Work required: Look through the records below for the line holding "Proof. intros Hok". Write it out exactly, with each following line through the line holding "(** a mutation".

Collected data entries:
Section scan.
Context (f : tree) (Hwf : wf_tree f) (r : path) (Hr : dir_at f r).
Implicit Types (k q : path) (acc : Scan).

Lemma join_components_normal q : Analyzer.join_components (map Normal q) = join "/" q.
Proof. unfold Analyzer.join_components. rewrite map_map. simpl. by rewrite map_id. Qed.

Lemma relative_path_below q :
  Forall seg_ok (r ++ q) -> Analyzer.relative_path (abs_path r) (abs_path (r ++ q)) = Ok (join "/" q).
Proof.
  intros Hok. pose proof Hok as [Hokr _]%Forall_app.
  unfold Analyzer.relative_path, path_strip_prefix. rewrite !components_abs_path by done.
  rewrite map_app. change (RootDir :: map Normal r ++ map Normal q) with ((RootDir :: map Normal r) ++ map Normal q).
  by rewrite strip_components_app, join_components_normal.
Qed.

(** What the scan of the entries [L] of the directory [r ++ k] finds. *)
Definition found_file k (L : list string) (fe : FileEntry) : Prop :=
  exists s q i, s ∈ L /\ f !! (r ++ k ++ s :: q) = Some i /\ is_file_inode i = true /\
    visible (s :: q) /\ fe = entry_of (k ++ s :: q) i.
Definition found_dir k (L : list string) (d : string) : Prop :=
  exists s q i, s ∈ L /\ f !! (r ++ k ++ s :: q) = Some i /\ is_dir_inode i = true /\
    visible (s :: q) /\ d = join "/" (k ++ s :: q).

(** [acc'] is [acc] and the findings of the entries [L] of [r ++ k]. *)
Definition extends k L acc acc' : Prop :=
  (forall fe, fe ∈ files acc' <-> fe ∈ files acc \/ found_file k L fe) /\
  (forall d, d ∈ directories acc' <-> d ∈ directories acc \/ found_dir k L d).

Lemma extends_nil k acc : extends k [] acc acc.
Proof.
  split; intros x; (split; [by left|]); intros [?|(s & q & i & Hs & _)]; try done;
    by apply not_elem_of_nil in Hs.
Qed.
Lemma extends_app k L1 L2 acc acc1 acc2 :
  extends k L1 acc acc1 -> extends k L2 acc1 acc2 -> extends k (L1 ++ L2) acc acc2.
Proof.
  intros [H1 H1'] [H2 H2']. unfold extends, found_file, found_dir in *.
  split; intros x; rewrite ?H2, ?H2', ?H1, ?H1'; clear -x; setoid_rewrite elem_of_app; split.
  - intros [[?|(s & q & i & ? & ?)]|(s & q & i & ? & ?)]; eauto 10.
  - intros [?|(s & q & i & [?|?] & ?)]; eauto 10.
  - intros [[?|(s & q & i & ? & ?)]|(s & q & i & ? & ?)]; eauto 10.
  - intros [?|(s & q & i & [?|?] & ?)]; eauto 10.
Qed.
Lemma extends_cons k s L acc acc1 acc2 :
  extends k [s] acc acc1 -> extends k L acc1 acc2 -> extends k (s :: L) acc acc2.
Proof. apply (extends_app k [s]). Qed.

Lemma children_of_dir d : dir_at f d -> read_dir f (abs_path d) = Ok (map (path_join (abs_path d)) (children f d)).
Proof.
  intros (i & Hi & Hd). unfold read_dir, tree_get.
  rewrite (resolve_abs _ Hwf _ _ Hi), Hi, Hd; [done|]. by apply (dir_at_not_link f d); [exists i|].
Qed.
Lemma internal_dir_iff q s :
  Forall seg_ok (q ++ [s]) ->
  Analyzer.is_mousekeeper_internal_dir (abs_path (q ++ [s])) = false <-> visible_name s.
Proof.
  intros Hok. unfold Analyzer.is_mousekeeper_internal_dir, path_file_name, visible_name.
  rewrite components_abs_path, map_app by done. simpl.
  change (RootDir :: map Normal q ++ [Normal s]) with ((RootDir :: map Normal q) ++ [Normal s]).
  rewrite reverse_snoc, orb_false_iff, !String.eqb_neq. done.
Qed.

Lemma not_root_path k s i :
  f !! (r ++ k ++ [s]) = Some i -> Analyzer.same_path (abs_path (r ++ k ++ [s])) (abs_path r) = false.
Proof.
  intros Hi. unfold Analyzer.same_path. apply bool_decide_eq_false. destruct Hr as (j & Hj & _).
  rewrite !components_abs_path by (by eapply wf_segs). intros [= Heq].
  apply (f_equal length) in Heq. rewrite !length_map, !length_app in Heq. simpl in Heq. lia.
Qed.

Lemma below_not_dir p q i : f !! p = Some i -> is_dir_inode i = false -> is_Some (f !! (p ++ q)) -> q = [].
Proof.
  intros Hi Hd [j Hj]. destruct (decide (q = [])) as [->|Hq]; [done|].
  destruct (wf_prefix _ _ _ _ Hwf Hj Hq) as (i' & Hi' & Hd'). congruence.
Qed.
---
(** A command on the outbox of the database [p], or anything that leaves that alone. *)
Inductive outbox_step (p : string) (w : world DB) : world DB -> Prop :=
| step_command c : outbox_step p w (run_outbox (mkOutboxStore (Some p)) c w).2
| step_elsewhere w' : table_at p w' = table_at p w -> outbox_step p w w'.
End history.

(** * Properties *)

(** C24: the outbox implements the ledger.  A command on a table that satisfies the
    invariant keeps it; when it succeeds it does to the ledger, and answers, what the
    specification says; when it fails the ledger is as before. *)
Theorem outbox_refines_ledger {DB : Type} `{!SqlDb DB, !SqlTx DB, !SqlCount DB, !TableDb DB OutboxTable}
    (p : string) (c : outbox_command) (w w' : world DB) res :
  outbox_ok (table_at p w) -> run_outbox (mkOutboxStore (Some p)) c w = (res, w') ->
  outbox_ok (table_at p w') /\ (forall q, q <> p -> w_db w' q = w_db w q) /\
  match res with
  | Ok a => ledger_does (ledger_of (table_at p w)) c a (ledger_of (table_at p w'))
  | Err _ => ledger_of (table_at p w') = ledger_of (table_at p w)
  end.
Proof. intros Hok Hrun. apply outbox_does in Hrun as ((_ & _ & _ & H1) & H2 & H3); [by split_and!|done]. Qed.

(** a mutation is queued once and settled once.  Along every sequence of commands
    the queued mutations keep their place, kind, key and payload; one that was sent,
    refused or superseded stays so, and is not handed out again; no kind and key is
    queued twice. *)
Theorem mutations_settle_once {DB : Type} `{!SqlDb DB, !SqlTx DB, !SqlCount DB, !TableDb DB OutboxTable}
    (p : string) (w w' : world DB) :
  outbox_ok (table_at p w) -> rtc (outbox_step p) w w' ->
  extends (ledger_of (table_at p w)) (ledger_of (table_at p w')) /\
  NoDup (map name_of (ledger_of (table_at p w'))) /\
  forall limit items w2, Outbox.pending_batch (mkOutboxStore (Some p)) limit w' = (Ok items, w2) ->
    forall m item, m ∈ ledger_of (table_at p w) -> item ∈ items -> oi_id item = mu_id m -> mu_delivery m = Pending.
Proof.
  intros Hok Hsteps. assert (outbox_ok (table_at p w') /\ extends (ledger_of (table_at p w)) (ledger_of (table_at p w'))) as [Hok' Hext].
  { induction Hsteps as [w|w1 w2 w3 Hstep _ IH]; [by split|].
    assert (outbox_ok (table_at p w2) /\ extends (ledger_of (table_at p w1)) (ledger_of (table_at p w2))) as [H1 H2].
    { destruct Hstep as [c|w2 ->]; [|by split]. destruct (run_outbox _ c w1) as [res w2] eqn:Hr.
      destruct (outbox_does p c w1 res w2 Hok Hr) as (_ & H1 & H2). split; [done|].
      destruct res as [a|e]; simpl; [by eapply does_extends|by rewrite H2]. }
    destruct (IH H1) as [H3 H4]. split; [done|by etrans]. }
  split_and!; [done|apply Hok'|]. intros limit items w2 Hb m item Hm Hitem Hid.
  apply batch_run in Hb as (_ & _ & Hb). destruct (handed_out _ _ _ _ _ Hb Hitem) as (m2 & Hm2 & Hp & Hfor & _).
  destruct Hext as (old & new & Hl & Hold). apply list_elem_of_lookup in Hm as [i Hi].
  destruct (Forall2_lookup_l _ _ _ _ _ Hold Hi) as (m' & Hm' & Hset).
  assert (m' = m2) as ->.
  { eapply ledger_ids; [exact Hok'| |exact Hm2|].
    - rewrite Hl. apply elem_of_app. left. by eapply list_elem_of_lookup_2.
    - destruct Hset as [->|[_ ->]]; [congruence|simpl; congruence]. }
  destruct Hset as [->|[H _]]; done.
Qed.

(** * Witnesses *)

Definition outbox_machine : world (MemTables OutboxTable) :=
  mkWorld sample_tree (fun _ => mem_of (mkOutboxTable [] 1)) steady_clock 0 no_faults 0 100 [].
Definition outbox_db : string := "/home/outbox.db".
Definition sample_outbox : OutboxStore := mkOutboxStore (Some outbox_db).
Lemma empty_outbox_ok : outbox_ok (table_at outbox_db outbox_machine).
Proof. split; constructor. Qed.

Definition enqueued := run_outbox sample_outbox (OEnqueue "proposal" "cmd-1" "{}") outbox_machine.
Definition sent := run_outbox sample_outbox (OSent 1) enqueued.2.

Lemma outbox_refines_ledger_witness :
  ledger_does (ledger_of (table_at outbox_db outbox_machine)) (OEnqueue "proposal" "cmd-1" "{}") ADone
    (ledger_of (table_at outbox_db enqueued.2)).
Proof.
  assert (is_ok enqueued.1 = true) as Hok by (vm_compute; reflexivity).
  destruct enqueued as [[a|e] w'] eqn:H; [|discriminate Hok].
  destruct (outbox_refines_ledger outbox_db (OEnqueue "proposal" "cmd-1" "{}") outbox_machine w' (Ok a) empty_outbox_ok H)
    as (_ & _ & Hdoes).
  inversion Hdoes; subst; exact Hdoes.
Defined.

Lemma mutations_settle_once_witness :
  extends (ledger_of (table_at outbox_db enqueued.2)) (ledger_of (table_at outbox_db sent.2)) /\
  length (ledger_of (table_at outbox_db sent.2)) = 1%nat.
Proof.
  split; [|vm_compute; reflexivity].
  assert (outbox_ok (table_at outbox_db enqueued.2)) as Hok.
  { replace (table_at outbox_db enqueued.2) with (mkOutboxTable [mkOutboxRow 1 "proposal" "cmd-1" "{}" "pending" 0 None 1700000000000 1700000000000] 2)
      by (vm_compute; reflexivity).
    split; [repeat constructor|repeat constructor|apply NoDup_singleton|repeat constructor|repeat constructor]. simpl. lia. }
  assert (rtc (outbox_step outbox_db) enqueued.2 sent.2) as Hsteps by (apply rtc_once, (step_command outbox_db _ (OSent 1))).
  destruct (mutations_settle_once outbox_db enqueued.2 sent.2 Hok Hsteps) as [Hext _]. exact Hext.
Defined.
* * *
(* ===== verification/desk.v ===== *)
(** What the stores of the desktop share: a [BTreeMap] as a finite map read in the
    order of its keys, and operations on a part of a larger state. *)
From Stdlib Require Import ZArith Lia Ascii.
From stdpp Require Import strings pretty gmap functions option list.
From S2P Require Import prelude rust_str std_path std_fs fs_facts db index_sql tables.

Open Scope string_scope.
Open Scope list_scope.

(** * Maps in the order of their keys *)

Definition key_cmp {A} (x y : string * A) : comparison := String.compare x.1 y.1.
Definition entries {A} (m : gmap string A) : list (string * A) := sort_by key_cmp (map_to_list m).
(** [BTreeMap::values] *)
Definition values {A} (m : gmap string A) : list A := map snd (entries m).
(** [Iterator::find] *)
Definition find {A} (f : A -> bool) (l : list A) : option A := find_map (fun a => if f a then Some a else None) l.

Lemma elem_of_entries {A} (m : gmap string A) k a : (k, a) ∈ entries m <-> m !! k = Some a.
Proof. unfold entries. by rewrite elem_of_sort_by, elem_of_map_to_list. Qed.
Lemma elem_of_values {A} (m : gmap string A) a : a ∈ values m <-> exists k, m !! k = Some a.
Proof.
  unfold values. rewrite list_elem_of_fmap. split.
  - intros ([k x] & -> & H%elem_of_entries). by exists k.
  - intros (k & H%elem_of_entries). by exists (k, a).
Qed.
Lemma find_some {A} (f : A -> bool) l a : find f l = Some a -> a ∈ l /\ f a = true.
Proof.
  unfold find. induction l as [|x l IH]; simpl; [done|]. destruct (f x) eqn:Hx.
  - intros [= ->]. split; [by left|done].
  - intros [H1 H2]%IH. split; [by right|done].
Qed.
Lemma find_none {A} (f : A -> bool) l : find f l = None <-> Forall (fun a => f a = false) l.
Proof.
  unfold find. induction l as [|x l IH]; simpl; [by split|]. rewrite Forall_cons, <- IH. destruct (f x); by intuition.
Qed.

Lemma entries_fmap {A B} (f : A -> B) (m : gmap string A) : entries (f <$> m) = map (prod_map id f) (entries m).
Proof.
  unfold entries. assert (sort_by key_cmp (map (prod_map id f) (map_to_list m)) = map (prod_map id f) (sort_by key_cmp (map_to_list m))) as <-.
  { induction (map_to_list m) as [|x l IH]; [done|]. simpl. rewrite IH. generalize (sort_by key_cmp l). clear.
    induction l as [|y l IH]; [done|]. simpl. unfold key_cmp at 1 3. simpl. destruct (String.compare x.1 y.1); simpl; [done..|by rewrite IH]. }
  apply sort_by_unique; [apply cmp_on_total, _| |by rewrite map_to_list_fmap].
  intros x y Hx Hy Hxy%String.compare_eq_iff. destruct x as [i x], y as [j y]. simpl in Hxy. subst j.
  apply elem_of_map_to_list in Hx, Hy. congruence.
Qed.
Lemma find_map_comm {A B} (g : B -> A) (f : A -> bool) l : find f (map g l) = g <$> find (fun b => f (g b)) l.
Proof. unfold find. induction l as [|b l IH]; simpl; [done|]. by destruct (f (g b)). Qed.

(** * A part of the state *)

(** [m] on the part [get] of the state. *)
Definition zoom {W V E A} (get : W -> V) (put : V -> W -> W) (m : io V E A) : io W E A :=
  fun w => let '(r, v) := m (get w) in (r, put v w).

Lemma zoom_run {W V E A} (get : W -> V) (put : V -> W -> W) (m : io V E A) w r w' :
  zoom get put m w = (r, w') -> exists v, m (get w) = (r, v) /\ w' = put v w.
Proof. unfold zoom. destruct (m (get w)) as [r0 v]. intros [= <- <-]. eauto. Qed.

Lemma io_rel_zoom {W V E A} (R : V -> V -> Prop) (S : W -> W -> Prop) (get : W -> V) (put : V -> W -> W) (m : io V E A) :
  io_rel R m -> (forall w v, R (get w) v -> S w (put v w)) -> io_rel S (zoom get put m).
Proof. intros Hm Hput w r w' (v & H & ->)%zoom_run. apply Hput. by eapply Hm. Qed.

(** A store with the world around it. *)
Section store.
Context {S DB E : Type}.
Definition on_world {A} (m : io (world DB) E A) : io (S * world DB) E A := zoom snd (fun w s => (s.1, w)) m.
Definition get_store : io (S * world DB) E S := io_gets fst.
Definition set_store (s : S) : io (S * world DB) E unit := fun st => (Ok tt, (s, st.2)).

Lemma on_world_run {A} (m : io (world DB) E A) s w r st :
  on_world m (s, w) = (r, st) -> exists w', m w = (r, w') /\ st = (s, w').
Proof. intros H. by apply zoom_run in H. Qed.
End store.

Output for this task:
Proof. intros Hok Hrun. apply outbox_does in Hrun as ((_ & _ & _ & H1) & H2 & H3); [by split_and!|done]. Qed.

(** a mutation is queued once and settled once.  Along every sequence of commands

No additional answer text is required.